══ SOURCE DATA ══

(** * Flask-HTTPAuth: the authentication and authorization decisions

    A shallow embedding of [flask_httpauth.py] (Basic, Digest and Token
    authenticators, the role overlay, the multi-scheme dispatcher and the
    error responder) together with the properties of its decision logic.

    Conventions.
    - A Python [str] is a [string]: a sequence of code points below 256,
      which is what WSGI hands over for header values.
    - [None] is [None] of an [option]; an exception is [Raise] of
      [py_result].
    - Flask's [request] is passed explicitly; Flask's [session] and the
      random source live in the [World] threaded through the monad [M]. *)

From Stdlib Require Import ZArith String Ascii List Bool Lia.
From stdpp Require Import base option list strings gmap.

Local Open Scope string_scope.
Local Open Scope list_scope.
Local Open Scope Z_scope.

(** ** Python values *)

Module Py.

Inductive exn : Type :=
  | TypeError
  | ValueError
  | AttributeError
  | KeyError.

#[global] Instance exn_eq_dec : EqDecision exn.
Proof. solve_decision. Defined.

Inductive py_result (A : Type) : Type :=
  | Ret (a : A)
  | Raise (e : exn).

Arguments Ret {A} a.
Arguments Raise {A} e.

(** The value returned, when there is one. *)
Definition returned {A} (r : py_result A) : option A :=
  match r with
  | Ret a => Some a
  | Raise _ => None
  end.

(** Truthiness of a string or of [None]: [None] and [""] are falsy. *)
Definition truthy_str (s : option string) : bool :=
  match s with
  | None => false
  | Some "" => false
  | Some _ => true
  end.

(** [str(x)] as [format] renders an attribute that may be [None]. *)
Definition format_opt (s : option string) : string :=
  match s with
  | None => "None"
  | Some v => v
  end.

Definition code (c : ascii) : Z := Z.of_N (N_of_ascii c).

Definition chr (z : Z) : ascii := ascii_of_N (Z.to_N z).

(** [str.isspace] on the code points below 256. *)
Definition isspace (c : ascii) : bool :=
  let n := code c in
  ((9 <=? n) && (n <=? 13)) || ((28 <=? n) && (n <=? 32))
  || (n =? 133) || (n =? 160).

(** [str.lower] on one code point below 256: the ASCII capitals and the
    Latin-1 capitals (all of 0xC0..0xDE but the multiplication sign). *)
Definition lower_char (c : ascii) : ascii :=
  let n := code c in
  if ((65 <=? n) && (n <=? 90))
     || ((192 <=? n) && (n <=? 222) && negb (n =? 215))
  then chr (n + 32)
  else c.

Fixpoint lower (s : string) : string :=
  match s with
  | EmptyString => EmptyString
  | String c s' => String (lower_char c) (lower s')
  end.

Fixpoint lstrip (s : string) : string :=
  match s with
  | EmptyString => EmptyString
  | String c s' => if isspace c then lstrip s' else s
  end.

(** The first whitespace-free run of [s] and what follows it. *)
Fixpoint span_word (s : string) : string * string :=
  match s with
  | EmptyString => (EmptyString, EmptyString)
  | String c s' =>
      if isspace c then (EmptyString, s)
      else let '(w, r) := span_word s' in (String c w, r)
  end.
(** C4 (amended).  In the scenario the order after the drop is decided by
    the midpoints 150 of B and 270 of C: a drop left of 150 leaves A first, a
    drop at x = 250 (anywhere from 150 up to 270) puts A between B and C,
    and A goes to the end only from x = 270 on. *)
Theorem reorder_drop_scenario :
  forall x : Q,
    reorderScenarioDrop x
    = (if Qltb x 150 then ["A"; "B"; "C"]
       else if Qltb x 270 then ["B"; "A"; "C"]
       else ["B"; "C"; "A"])
    /\ reorderScenarioDrop 250 = ["B"; "A"; "C"]
    /\ reorderScenarioDrop 270 = ["B"; "C"; "A"].
Proof.
  intros x. split; [|split; vm_compute; reflexivity].
  unfold reorderScenarioDrop, dragend, dragendIndex.
  cbn [group_x].
  change (filter (fun g => isSome (frameIndex g)) reorderScenarioSiblings)
    with reorderScenarioSiblings.
  rewrite findInsertIndex_scenario.
  destruct (Qltb x 150); [vm_compute; reflexivity|].
  destruct (Qltb x 270); vm_compute; reflexivity.
Qed.

(** ** The cabinet editor *)

(** Whatever a loop that may crash preserves at each turn, it preserves as
    a whole. *)
Lemma forEachO_preserves :
  forall (A S : Type) (P : S -> Prop) (body : S -> A -> outcome S),
    (forall s a, P s -> P (stateOf (body s a))) ->
    forall l s, P s -> P (stateOf (forEachO body l s)).
Proof.
  intros A S P body Hbody l; induction l as [|a l IH]; intros s Hs; simpl.
  - exact Hs.
  - specialize (Hbody s a Hs). destruct (body s a) as [s'|s']; simpl in *.
    + now apply IH.
    + exact Hbody.
Qed.

Lemma updateAt_length : forall (A : Type) (f : A -> A) (l : list A) (k : nat),
  List.length (updateAt k f l) = List.length l.
Proof.
  intros A f l; induction l as [|a l IH]; intros [|k]; simpl; auto.
Qed.

Lemma updateAt_nth_same : forall (A : Type) (f : A -> A) (l : list A) k a,
  nth_error l k = Some a -> nth_error (updateAt k f l) k = Some (f a).
Proof.
  intros A f l; induction l as [|x l IH]; intros [|k] a H; simpl in *;
    try discriminate.
  - congruence.
  - now apply IH.
Qed.

Lemma updateAt_nth_other : forall (A : Type) (f : A -> A) (l : list A) k i,
  i <> k -> nth_error (updateAt k f l) i = nth_error l i.
Proof.
  intros A f l; induction l as [|x l IH]; intros [|k] [|i] H; simpl;
    try reflexivity; try congruence.
  apply IH. congruence.
Qed.

Lemma placeDoorInSlots_frame : forall door c e,
  frame (stateOf (placeDoorInSlots door c e)) = frame e.
Proof.
  intros door c e. unfold placeDoorInSlots.
  destruct (forEachO (placeUnit door) (countUpTo (doorUnits door)) (slotsOf e c));
    destruct c; reflexivity.
Qed.

(** Rebuilding the slots never touches the frame. *)
Lemma initializeSlots_frame : forall e,
  frame (stateOf (initializeSlots e)) = frame e.
Proof.
  intros e. unfold initializeSlots.
  set (e0 := mkEditor (frame e) _ _ _ _ _).
  assert (H1 : frame (stateOf
                 (forEachO (fun st door => placeDoorInSlots door Left st)
                    (getLeftDoors e0) e0)) = frame e).
  { apply (forEachO_preserves (fun st => frame st = frame e)).
    - intros s a Hs. now rewrite placeDoorInSlots_frame.
    - reflexivity. }
  destruct (forEachO (fun st door => placeDoorInSlots door Left st)
              (getLeftDoors e0) e0) as [e1|e1]; simpl in *.
  - apply (forEachO_preserves (fun st => frame st = frame e)).
    + intros s a Hs. now rewrite placeDoorInSlots_frame.
    + exact H1.
  - exact H1.
Qed.

Lemma freedByRemoval_units : forall firstDoor l,
  snd (freedByRemoval firstDoor l) = sumUnits l.
Proof.
  intros firstDoor l. unfold freedByRemoval, sumUnits.
  generalize (position firstDoor) as m. generalize 0%Q as u.
  induction l as [|d l IH]; intros u m; simpl; [reflexivity|].
  apply IH.
Qed.

Lemma Math_min_le_l : forall a b, (Math_min a b <= a)%Q.
Proof.
  intros a b. unfold Math_min. destruct (Qle_bool a b) eqn:E.
  - apply Qle_refl.
  - apply Qlt_le_weak. apply Qnot_le_lt. intros H.
    apply Qle_bool_iff in H. congruence.
Qed.

Lemma Math_min_le_r : forall a b, (Math_min a b <= b)%Q.
Proof.
  intros a b. unfold Math_min. destruct (Qle_bool a b) eqn:E.
  - now apply Qle_bool_iff.
  - apply Qle_refl.
Qed.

═══

## TASK
Read each line of the material, and wherever the word "Fixpoint" turns up, copy that line.

## SOLUTION TO THIS PROBLEM
Fixpoint lower (s : string) : string :=
Fixpoint lstrip (s : string) : string :=
Fixpoint span_word (s : string) : string * string :=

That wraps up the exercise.